● Assignment: Within this material, find every line where the string "summary" appears, and copy it out.

● Data shown:
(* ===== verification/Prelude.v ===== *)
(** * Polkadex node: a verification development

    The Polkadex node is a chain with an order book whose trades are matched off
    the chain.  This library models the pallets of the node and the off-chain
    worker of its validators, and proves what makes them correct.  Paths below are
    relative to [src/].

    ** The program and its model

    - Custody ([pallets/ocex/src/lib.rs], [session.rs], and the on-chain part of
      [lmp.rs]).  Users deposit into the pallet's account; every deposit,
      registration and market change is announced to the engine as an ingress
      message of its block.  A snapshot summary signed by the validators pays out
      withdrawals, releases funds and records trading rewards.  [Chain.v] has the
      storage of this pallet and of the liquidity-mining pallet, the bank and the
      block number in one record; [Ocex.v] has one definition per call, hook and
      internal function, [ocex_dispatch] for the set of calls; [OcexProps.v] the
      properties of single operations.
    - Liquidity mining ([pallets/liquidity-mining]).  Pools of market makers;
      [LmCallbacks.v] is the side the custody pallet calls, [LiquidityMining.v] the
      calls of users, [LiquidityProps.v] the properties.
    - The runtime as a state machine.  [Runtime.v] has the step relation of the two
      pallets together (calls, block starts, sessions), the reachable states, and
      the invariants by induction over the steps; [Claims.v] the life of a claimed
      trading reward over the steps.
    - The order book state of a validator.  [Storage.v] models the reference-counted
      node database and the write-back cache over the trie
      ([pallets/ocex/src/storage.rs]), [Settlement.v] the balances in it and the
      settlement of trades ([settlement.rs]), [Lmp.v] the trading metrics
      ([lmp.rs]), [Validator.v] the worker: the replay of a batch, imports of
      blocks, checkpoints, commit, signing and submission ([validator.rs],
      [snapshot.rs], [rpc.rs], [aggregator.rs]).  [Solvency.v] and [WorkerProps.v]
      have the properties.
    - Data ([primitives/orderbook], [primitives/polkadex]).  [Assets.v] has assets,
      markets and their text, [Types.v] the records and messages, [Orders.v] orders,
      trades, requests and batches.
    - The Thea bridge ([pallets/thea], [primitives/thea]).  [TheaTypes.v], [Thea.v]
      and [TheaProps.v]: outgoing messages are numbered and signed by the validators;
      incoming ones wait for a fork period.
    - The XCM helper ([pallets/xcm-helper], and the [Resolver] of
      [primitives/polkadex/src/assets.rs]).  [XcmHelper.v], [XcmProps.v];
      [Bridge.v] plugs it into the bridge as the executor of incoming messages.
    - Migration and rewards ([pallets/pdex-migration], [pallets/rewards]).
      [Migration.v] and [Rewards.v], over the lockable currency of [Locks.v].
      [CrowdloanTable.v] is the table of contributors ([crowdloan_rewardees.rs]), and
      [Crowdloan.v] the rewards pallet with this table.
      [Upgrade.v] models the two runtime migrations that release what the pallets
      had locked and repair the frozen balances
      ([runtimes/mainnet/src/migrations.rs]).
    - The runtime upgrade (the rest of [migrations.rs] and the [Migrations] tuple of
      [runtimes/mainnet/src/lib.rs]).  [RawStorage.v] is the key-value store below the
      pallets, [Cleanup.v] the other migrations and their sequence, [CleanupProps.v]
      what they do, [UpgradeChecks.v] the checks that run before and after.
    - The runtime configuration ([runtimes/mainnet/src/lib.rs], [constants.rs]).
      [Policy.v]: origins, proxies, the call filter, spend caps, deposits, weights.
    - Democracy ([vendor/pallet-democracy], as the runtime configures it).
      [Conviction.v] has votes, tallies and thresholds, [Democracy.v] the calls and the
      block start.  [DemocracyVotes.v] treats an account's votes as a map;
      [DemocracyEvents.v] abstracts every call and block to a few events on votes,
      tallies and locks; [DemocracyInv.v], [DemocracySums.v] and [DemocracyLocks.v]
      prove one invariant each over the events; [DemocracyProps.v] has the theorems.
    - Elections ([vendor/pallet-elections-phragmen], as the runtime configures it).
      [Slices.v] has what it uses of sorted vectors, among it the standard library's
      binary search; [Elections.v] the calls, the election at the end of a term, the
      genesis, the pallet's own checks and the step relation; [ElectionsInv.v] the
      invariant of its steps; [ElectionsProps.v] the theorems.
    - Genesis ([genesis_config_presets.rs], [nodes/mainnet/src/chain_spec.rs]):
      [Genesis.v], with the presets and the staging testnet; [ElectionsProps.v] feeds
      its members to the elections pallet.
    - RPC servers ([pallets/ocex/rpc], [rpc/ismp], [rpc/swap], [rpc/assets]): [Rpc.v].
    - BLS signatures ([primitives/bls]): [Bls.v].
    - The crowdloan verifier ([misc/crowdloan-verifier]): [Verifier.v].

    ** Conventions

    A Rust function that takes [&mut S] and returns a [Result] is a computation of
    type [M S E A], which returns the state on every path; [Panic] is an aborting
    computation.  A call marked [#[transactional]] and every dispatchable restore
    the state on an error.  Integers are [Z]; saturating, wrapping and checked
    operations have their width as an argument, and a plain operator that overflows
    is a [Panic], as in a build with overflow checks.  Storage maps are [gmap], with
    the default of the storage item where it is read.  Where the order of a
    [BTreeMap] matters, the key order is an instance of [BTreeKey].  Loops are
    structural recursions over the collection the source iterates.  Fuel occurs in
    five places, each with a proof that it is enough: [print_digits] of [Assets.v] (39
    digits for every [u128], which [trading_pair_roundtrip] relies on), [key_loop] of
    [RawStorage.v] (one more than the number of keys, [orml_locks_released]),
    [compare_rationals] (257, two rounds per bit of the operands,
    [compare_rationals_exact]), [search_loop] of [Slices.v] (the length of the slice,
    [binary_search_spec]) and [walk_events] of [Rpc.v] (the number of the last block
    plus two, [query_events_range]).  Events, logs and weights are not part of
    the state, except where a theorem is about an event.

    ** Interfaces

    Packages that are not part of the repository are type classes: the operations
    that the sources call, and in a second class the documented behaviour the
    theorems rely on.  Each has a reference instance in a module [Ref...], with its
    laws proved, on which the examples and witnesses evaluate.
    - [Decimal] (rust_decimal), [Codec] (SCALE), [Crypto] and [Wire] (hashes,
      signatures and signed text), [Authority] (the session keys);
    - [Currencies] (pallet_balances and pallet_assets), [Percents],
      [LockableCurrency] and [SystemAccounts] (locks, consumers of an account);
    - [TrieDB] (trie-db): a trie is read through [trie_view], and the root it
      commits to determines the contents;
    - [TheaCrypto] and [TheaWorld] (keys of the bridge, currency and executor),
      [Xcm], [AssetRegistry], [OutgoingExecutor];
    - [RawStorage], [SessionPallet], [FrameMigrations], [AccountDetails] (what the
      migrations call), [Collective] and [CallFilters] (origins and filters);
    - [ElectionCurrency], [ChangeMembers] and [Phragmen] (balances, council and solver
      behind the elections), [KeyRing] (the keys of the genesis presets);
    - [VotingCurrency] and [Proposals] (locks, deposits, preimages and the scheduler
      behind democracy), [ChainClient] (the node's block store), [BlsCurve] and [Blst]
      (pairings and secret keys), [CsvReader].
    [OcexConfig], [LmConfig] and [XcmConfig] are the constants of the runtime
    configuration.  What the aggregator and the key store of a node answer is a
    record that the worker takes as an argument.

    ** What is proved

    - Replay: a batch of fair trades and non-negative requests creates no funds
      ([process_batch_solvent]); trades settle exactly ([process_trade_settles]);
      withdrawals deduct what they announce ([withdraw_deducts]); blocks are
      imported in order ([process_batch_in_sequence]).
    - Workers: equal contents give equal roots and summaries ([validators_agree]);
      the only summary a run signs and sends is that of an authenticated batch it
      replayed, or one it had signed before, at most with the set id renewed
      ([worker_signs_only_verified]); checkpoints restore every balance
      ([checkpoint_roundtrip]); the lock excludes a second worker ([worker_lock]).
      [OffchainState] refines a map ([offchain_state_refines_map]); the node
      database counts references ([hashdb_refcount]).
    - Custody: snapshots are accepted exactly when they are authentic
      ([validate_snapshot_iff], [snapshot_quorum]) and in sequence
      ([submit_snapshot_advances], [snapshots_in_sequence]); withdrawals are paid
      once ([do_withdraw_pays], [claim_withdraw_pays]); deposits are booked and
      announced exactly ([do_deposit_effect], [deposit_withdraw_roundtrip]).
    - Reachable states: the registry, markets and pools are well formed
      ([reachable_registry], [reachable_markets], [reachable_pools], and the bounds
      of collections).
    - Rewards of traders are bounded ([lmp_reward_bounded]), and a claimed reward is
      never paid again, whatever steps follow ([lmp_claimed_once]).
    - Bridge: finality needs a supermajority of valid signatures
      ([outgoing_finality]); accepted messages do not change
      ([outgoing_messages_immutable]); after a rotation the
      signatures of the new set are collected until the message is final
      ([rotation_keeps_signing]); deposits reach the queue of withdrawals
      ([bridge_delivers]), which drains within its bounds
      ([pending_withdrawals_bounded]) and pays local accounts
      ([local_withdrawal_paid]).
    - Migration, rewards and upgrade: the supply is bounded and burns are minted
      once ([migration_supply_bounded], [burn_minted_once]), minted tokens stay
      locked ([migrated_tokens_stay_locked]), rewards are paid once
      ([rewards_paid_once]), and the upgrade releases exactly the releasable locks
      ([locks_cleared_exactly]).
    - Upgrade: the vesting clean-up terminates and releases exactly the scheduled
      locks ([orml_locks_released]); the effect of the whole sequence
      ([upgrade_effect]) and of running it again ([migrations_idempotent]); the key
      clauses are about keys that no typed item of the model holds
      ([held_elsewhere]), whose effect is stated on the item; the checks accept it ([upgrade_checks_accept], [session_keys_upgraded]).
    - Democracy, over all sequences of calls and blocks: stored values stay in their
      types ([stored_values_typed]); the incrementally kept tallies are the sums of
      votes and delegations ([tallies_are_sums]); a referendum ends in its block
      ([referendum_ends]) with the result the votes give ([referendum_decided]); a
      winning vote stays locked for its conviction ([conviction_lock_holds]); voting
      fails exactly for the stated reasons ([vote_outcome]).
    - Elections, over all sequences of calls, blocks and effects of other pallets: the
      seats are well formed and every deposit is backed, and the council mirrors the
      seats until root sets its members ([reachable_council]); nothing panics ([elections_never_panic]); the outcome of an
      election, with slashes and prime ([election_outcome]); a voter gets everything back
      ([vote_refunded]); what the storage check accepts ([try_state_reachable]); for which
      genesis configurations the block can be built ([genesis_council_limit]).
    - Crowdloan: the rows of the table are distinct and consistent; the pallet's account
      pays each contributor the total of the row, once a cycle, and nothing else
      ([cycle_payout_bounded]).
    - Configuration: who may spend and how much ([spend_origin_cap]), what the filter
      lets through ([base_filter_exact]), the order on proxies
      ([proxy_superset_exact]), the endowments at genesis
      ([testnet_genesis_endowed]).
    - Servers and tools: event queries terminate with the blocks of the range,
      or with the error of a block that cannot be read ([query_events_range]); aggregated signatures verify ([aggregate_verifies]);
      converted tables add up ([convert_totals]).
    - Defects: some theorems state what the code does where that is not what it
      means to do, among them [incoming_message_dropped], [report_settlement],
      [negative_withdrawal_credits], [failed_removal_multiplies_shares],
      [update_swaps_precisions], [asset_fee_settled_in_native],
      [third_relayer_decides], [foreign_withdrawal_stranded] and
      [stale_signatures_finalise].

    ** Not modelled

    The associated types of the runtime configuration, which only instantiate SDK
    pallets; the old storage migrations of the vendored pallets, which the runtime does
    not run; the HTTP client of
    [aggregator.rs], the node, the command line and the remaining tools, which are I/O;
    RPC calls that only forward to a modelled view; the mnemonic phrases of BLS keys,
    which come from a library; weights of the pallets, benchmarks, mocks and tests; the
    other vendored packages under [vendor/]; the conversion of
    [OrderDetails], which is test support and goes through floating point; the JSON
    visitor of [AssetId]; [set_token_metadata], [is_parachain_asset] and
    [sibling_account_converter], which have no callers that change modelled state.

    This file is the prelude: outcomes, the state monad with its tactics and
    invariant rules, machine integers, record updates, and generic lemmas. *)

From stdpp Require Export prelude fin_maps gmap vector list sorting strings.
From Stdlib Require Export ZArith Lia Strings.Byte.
---
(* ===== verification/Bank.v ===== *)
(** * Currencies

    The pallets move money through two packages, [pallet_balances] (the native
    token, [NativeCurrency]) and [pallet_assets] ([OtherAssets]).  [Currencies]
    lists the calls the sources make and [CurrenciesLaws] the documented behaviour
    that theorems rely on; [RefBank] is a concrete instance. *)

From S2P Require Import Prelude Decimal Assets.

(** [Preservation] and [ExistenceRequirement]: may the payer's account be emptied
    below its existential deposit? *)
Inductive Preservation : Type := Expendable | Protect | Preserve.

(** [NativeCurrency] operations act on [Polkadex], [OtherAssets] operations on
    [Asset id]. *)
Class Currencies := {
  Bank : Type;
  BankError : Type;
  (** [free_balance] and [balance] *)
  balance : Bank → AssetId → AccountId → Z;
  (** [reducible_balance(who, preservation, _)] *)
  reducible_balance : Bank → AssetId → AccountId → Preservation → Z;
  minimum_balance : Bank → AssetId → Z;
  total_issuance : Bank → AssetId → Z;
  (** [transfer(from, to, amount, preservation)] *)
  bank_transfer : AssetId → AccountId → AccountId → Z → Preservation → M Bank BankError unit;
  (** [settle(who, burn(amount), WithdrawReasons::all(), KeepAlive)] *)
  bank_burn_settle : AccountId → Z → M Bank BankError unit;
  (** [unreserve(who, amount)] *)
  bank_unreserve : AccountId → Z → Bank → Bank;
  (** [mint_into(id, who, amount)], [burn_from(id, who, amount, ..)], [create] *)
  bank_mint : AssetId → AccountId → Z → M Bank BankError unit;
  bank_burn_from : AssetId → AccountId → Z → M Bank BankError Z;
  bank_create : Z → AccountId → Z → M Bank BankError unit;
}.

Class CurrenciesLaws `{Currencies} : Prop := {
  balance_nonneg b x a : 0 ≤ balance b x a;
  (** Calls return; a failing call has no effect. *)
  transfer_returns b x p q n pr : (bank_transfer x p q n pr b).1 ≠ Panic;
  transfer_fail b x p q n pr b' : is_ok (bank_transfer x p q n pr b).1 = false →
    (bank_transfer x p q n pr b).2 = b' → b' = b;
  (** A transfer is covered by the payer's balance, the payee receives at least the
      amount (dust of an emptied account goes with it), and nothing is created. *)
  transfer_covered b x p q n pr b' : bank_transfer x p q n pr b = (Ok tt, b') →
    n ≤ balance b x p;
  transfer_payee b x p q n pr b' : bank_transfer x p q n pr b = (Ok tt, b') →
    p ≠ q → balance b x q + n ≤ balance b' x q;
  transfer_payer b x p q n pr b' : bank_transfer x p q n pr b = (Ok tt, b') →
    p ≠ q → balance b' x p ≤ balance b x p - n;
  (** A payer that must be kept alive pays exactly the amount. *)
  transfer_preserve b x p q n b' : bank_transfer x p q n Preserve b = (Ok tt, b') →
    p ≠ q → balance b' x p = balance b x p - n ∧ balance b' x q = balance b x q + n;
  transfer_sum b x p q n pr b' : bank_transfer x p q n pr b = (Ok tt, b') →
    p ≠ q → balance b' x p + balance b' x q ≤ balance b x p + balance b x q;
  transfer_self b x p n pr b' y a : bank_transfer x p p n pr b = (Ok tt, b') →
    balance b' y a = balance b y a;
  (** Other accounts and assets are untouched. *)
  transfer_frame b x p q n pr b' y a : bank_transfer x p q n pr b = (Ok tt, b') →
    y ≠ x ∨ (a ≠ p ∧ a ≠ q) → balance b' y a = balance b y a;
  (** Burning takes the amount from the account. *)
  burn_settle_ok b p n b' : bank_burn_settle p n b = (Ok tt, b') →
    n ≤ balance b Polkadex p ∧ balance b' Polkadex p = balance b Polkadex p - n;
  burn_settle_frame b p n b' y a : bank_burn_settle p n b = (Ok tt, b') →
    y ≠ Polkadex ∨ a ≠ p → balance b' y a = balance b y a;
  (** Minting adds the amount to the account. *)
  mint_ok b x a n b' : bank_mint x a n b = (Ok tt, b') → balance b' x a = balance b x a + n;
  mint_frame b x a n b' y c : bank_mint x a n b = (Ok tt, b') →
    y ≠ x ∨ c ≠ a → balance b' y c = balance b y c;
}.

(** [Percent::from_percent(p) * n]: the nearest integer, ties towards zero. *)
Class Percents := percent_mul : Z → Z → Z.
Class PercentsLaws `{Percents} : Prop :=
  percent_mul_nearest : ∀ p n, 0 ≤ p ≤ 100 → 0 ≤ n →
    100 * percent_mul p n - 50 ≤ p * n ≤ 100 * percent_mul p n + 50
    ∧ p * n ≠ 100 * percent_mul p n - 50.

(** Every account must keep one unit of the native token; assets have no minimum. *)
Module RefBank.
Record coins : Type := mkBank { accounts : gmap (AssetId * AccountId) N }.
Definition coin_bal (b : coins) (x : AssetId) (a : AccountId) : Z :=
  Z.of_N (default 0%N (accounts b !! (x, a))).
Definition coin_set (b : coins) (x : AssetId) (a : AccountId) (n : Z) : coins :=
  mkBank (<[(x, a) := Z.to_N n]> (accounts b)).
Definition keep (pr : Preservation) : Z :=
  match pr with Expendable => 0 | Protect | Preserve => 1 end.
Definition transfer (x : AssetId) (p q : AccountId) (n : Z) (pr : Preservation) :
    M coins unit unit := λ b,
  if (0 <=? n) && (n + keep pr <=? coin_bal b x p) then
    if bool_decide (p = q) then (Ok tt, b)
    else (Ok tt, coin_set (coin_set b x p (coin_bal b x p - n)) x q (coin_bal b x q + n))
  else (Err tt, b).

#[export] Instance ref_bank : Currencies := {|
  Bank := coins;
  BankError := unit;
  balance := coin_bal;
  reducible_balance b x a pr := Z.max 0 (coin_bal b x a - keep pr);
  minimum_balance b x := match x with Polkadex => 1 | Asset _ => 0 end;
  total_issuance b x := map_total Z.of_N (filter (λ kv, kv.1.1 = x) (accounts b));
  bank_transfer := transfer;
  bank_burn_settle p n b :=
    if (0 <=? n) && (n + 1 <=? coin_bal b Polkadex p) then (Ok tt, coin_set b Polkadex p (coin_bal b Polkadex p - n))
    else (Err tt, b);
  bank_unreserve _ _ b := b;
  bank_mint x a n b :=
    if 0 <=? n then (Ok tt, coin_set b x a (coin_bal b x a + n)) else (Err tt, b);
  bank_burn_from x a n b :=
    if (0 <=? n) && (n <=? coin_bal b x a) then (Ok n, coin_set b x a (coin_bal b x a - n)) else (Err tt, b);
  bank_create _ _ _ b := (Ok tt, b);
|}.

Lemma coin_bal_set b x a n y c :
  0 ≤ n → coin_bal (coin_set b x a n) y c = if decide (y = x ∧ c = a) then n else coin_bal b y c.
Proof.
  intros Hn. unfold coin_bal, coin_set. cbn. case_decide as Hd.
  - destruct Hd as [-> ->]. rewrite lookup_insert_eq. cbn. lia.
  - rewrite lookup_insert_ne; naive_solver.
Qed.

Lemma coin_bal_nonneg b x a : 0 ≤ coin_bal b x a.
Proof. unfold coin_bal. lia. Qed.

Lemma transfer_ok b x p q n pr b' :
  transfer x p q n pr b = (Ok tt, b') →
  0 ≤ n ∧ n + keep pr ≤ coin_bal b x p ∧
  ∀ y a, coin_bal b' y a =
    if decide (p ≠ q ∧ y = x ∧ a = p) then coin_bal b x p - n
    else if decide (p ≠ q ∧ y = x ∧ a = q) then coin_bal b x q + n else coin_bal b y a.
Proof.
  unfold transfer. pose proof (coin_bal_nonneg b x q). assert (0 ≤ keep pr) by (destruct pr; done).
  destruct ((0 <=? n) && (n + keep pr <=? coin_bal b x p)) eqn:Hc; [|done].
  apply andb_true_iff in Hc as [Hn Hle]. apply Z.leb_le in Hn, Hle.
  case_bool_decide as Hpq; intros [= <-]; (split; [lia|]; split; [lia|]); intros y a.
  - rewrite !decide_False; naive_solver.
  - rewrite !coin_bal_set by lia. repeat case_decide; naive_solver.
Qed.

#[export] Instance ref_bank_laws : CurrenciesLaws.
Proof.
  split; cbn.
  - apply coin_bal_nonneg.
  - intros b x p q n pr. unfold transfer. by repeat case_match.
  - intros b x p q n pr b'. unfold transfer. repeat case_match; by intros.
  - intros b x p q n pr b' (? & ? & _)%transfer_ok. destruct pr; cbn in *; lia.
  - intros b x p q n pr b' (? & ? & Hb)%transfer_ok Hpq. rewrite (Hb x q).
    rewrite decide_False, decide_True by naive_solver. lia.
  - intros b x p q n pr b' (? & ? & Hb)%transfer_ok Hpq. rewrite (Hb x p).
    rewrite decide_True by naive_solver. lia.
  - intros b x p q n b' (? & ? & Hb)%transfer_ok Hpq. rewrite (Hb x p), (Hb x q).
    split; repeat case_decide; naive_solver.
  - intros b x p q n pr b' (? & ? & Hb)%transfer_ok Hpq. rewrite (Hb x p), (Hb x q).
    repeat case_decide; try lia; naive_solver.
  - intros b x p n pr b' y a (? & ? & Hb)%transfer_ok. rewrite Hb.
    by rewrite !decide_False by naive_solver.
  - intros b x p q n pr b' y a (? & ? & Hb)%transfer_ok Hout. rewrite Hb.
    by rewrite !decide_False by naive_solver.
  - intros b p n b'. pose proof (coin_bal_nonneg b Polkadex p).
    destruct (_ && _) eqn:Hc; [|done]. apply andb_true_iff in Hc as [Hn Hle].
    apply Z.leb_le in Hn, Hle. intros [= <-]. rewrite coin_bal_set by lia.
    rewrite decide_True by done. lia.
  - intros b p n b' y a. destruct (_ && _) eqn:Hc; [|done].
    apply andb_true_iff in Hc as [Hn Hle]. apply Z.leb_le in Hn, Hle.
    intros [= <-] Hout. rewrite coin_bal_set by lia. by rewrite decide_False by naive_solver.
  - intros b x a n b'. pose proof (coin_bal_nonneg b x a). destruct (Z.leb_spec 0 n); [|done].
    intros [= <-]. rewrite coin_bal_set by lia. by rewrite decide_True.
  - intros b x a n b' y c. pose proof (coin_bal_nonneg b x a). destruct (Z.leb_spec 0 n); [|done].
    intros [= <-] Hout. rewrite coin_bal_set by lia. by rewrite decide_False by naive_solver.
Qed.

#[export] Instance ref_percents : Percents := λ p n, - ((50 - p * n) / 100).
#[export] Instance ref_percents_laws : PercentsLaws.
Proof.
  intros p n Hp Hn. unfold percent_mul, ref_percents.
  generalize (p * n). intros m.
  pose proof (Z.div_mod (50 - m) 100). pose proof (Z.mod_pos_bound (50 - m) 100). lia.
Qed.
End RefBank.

● Written response:
      message of its block.  A snapshot summary signed by the validators pays out
      the only summary a run signs and sends is that of an authenticated batch it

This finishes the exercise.